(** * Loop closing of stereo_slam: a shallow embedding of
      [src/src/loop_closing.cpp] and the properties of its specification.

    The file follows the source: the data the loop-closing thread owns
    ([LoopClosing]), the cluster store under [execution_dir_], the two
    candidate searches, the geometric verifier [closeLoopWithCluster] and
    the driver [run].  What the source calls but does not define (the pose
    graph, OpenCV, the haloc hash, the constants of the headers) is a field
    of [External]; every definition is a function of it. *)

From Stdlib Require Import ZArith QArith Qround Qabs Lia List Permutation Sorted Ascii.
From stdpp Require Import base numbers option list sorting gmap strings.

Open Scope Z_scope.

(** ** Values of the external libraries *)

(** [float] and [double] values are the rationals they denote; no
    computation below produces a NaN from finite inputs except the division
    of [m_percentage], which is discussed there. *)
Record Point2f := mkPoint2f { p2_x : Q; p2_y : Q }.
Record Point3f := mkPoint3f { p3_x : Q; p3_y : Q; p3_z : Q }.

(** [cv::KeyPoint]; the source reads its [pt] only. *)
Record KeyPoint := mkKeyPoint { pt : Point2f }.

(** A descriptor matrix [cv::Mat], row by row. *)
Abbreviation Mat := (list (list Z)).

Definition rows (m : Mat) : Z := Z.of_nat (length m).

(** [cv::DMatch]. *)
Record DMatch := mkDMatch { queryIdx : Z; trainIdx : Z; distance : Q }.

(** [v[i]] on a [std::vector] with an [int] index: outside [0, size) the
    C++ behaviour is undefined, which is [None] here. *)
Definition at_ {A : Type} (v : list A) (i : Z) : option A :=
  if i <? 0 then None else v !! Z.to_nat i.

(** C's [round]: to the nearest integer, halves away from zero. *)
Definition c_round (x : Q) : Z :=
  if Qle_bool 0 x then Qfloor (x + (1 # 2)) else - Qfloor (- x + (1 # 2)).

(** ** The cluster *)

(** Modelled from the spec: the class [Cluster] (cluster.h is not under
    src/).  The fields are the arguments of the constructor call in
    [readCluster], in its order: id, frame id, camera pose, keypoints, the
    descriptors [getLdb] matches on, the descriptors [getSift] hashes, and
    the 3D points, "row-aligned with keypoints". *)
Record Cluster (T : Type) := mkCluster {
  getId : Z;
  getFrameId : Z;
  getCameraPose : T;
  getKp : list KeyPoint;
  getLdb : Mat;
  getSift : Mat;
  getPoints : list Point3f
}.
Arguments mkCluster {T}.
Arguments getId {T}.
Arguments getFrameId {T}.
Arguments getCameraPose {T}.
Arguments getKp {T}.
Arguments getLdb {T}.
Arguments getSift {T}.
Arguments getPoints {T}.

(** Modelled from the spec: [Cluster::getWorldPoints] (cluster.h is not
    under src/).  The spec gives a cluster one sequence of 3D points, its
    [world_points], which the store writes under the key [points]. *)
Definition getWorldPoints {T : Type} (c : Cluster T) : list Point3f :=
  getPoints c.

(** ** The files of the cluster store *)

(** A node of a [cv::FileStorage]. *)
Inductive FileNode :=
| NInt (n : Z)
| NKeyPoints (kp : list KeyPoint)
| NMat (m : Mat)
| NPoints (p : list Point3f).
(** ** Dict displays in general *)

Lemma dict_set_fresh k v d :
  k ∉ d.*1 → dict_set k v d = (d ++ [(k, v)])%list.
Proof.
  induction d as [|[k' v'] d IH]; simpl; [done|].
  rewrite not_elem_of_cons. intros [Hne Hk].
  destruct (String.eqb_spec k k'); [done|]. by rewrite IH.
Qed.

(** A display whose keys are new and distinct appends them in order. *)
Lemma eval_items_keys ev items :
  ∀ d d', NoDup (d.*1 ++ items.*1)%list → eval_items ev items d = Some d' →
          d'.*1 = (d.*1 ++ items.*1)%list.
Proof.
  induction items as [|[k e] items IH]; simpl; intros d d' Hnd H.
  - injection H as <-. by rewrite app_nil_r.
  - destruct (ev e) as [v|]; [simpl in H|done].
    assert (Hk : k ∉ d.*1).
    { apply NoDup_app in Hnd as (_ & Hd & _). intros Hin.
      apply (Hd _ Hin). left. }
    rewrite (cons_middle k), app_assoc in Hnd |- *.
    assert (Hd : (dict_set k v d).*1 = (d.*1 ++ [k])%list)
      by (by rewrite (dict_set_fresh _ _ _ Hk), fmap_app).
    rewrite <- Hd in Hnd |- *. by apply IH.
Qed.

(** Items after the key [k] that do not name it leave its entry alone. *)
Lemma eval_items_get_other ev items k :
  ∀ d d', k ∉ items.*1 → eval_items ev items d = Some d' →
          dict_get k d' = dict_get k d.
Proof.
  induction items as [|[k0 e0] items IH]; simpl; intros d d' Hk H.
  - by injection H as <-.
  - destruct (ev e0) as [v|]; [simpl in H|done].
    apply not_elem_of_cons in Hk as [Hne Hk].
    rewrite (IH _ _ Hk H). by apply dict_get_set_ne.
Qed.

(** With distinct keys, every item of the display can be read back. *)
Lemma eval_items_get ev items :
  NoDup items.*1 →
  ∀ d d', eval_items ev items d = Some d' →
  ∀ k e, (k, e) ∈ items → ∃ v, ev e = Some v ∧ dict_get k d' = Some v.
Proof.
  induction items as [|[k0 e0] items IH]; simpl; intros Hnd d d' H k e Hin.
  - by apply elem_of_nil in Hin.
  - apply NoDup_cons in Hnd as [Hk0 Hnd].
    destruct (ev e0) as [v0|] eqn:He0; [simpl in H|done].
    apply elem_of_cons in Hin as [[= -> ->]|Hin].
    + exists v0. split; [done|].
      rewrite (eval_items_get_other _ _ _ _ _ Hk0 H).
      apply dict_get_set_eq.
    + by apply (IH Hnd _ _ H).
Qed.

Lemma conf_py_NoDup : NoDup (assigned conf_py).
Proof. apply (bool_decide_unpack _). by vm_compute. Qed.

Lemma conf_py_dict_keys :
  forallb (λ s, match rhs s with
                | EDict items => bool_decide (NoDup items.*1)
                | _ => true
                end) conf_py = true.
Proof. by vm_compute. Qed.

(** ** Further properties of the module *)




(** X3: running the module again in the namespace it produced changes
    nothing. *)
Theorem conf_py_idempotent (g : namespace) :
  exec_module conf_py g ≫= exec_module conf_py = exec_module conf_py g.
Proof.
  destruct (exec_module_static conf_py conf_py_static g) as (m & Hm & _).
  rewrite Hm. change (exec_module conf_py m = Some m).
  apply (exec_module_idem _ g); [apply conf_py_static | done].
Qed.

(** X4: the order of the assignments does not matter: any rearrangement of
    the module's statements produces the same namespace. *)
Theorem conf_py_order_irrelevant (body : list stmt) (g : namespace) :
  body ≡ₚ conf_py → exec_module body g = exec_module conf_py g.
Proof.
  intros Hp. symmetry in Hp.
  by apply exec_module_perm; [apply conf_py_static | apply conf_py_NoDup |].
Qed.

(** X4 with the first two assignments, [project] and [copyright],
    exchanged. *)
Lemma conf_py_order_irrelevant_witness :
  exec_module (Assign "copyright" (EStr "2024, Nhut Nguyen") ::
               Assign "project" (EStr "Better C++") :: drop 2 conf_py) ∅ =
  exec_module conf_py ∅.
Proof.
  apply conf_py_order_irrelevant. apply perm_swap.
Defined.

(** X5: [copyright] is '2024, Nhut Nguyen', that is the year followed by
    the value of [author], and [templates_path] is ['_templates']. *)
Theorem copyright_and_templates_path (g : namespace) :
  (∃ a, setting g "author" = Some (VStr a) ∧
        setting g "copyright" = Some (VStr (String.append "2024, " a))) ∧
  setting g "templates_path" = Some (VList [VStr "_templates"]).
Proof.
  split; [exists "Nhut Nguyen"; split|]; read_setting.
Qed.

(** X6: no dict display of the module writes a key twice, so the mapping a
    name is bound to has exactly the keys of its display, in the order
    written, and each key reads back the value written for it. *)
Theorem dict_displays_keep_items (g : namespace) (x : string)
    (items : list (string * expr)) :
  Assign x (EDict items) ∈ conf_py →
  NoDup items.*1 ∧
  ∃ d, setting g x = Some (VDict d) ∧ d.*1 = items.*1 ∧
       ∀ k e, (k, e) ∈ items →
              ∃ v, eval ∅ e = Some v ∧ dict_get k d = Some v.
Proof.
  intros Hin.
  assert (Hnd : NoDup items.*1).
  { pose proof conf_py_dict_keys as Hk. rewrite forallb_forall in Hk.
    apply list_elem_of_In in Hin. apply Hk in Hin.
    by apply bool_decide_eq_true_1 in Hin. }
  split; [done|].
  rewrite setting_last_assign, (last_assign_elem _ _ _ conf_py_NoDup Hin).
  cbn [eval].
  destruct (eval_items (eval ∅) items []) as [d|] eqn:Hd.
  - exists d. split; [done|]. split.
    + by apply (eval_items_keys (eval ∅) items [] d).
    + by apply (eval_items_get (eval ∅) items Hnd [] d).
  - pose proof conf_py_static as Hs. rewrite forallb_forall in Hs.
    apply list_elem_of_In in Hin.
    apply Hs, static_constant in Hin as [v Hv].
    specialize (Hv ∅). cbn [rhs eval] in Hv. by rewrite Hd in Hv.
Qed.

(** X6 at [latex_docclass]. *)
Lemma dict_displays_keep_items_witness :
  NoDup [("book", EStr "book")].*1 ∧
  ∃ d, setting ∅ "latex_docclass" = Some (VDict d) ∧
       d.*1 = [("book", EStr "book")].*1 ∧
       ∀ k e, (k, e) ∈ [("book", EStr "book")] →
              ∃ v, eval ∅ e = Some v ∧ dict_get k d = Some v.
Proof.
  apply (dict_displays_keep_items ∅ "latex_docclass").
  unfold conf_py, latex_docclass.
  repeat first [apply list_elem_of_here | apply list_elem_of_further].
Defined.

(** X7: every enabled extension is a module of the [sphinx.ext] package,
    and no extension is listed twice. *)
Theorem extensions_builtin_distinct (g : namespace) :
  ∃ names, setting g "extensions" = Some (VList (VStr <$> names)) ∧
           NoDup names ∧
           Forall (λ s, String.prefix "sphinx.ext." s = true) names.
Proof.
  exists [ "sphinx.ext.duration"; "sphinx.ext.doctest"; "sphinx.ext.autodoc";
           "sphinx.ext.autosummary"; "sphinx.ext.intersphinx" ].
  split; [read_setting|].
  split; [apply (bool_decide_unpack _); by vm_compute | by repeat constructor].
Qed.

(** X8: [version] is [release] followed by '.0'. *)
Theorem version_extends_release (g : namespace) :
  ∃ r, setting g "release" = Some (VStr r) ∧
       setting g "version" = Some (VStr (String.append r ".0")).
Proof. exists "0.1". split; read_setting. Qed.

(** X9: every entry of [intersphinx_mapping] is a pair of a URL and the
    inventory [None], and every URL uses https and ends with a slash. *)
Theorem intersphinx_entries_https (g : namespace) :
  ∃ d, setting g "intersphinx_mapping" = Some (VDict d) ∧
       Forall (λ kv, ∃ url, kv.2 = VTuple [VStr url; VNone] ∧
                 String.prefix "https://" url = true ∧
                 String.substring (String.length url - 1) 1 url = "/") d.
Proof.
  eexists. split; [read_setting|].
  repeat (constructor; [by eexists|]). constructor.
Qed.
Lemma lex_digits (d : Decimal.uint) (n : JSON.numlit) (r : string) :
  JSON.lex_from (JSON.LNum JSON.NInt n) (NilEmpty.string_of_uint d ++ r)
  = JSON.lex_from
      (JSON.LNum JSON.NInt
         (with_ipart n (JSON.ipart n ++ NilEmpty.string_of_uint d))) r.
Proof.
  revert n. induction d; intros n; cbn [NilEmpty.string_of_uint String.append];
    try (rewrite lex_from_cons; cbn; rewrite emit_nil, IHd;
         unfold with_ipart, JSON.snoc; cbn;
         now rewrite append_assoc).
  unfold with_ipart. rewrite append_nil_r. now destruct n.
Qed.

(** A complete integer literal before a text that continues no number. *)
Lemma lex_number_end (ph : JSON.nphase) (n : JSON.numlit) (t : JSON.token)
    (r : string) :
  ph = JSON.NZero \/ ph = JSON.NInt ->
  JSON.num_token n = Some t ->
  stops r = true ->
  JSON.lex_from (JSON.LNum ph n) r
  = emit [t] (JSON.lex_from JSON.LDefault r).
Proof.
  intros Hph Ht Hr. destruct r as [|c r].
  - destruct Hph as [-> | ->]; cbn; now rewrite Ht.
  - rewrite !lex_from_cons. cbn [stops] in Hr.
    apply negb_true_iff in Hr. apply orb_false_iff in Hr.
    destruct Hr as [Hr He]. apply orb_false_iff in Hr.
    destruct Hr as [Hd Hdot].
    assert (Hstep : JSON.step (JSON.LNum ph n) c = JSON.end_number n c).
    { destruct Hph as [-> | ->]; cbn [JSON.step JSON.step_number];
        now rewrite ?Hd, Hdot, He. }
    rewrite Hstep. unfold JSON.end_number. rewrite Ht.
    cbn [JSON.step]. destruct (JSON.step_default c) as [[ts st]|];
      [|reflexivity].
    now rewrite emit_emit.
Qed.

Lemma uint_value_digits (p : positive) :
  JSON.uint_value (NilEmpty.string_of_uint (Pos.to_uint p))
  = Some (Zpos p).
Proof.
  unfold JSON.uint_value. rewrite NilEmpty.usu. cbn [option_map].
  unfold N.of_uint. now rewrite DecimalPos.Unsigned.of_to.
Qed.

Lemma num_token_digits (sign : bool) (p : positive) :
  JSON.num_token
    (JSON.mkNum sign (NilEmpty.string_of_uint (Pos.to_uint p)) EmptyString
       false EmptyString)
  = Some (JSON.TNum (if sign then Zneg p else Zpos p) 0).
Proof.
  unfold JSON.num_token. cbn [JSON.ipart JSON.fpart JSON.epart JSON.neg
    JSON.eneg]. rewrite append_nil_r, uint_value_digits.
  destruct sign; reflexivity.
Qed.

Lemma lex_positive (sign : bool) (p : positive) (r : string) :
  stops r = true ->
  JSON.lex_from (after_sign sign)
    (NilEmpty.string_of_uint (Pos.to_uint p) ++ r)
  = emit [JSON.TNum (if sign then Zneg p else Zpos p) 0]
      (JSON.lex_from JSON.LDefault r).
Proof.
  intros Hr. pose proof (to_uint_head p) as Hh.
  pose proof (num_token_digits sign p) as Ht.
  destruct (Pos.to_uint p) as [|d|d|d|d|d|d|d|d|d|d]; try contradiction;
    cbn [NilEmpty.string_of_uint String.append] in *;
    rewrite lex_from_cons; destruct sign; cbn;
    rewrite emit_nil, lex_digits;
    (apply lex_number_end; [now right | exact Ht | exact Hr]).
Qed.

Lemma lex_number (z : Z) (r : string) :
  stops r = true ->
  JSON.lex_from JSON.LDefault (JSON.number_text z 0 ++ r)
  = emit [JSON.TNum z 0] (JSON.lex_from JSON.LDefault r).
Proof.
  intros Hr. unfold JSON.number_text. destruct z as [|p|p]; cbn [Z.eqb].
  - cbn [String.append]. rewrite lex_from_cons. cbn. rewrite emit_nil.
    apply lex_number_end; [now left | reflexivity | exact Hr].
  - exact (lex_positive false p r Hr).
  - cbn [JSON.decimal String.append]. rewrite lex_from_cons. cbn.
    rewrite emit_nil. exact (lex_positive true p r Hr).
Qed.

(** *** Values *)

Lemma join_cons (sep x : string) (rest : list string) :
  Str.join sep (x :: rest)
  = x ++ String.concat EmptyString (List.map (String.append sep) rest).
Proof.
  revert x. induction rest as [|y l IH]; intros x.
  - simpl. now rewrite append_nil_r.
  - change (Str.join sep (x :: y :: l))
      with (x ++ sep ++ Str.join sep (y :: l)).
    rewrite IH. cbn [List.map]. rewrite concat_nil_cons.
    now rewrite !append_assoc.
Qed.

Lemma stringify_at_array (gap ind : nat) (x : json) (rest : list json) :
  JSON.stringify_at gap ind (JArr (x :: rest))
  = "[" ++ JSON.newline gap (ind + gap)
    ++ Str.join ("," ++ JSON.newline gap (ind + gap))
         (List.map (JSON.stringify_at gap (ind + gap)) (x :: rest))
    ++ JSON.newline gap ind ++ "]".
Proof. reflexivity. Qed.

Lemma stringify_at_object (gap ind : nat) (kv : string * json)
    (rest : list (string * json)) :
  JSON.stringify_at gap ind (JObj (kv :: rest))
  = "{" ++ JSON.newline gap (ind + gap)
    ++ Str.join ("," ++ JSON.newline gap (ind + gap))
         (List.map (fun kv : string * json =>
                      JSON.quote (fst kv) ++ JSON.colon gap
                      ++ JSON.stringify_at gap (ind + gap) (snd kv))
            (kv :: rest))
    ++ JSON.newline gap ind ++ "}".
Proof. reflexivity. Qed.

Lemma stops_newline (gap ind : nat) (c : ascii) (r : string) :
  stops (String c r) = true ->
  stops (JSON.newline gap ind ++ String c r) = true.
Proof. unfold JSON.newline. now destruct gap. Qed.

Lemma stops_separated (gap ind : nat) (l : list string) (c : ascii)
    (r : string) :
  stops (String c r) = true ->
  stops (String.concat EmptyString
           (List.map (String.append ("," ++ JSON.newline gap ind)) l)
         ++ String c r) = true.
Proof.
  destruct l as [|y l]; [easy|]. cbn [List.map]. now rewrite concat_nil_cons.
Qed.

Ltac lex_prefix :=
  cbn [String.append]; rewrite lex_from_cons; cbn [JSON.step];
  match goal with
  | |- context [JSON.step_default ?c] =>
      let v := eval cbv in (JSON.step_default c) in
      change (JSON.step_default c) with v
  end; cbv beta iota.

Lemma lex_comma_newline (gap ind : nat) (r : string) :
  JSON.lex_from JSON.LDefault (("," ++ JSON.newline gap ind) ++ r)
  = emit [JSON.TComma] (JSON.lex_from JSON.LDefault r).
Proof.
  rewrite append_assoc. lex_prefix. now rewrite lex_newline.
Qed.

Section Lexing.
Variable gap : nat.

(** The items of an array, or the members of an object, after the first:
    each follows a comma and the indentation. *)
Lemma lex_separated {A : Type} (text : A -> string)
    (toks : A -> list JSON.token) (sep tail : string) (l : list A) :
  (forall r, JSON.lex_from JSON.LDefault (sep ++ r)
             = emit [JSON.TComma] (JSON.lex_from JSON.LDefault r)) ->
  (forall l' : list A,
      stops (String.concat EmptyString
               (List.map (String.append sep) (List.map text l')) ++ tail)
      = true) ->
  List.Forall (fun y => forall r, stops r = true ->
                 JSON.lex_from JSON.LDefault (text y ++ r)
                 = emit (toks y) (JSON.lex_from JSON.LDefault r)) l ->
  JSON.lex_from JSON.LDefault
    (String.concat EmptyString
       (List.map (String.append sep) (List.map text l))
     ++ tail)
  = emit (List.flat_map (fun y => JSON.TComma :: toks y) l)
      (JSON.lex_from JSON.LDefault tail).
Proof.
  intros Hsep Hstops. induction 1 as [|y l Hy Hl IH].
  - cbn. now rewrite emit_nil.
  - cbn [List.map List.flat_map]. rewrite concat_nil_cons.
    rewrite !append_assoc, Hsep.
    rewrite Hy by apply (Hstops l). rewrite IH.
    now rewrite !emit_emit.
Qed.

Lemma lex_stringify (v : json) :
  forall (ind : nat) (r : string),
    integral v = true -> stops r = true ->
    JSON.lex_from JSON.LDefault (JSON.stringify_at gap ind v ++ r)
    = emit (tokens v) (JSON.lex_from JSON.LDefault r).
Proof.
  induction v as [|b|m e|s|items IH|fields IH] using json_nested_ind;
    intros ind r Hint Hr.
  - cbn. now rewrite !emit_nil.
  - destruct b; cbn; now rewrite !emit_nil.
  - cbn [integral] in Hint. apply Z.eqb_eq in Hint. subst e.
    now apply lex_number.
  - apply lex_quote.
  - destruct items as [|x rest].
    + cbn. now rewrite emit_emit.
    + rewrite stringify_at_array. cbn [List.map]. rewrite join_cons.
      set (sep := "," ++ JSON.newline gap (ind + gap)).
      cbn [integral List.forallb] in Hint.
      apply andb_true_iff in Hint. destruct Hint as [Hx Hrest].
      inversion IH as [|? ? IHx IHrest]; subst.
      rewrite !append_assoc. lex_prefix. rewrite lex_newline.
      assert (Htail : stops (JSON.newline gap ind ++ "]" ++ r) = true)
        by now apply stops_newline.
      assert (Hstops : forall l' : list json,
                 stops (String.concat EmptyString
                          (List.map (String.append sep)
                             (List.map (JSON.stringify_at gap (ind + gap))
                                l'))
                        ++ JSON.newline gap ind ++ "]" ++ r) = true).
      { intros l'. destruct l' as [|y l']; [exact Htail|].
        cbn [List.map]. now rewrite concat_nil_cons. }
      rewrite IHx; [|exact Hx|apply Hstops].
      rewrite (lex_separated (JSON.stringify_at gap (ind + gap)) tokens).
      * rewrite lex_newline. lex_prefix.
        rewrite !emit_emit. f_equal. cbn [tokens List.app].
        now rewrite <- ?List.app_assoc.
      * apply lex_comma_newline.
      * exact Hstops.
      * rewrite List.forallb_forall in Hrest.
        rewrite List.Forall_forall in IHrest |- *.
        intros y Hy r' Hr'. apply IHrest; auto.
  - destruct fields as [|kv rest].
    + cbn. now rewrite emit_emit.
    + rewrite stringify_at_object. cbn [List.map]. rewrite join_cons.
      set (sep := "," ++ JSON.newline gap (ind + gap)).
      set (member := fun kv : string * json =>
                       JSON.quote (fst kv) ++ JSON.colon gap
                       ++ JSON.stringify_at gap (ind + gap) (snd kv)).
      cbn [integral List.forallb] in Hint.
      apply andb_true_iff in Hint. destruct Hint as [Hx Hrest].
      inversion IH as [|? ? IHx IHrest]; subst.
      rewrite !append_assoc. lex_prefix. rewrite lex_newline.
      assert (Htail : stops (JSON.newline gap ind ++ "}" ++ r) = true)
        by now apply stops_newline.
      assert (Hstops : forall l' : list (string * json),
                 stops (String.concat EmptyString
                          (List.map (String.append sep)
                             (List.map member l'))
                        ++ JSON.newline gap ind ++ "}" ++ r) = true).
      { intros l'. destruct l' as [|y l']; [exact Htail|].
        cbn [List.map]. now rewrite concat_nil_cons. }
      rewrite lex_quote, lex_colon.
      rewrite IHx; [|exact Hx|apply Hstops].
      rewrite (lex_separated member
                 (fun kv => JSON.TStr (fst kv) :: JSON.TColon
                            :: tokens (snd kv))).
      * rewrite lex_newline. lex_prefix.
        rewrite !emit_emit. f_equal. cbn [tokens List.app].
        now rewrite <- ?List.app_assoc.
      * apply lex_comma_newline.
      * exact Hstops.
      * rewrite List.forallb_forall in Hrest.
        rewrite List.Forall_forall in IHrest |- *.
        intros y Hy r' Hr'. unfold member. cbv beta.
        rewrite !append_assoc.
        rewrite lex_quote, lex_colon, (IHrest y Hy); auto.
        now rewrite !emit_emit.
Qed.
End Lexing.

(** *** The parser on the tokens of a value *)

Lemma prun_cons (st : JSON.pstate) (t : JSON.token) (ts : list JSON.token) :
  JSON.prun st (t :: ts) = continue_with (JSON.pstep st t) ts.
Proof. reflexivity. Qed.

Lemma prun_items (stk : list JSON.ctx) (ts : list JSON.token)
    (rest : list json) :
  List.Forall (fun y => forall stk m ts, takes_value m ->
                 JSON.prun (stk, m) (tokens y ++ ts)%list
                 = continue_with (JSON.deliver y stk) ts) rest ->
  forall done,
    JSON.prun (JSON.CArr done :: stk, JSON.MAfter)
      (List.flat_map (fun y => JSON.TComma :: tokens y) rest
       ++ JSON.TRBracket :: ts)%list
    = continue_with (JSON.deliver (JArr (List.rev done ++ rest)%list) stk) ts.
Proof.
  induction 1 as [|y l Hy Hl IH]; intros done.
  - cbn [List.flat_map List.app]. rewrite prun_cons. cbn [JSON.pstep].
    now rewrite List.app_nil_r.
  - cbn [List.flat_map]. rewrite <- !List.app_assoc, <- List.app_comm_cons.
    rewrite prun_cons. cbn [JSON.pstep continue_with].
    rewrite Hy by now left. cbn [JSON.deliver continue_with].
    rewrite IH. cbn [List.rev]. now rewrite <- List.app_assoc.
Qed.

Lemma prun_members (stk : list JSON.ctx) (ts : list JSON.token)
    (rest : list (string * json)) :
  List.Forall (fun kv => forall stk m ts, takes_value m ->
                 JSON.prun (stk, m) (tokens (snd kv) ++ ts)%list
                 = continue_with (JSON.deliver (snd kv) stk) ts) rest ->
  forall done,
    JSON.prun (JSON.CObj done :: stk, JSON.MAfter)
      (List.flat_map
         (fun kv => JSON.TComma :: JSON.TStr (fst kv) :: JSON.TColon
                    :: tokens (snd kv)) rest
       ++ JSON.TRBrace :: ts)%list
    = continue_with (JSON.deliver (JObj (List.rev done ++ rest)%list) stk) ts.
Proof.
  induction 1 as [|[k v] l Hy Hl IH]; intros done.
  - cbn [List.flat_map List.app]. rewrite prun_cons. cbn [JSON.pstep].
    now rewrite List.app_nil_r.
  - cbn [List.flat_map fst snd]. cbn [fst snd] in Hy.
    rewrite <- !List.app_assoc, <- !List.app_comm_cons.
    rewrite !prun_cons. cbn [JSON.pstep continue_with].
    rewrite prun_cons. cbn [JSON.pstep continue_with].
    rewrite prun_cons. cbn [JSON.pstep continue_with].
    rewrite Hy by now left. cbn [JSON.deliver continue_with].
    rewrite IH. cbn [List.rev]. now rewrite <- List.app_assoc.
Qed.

····················

= EXERCISE INSTRUCTIONS =
Which of the lines above mention the word "Hstep"? Pull those lines out.

= COMPLETED TASK =
    assert (Hstep : JSON.step (JSON.LNum ph n) c = JSON.end_number n c).
    rewrite Hstep. unfold JSON.end_number. rewrite Ht.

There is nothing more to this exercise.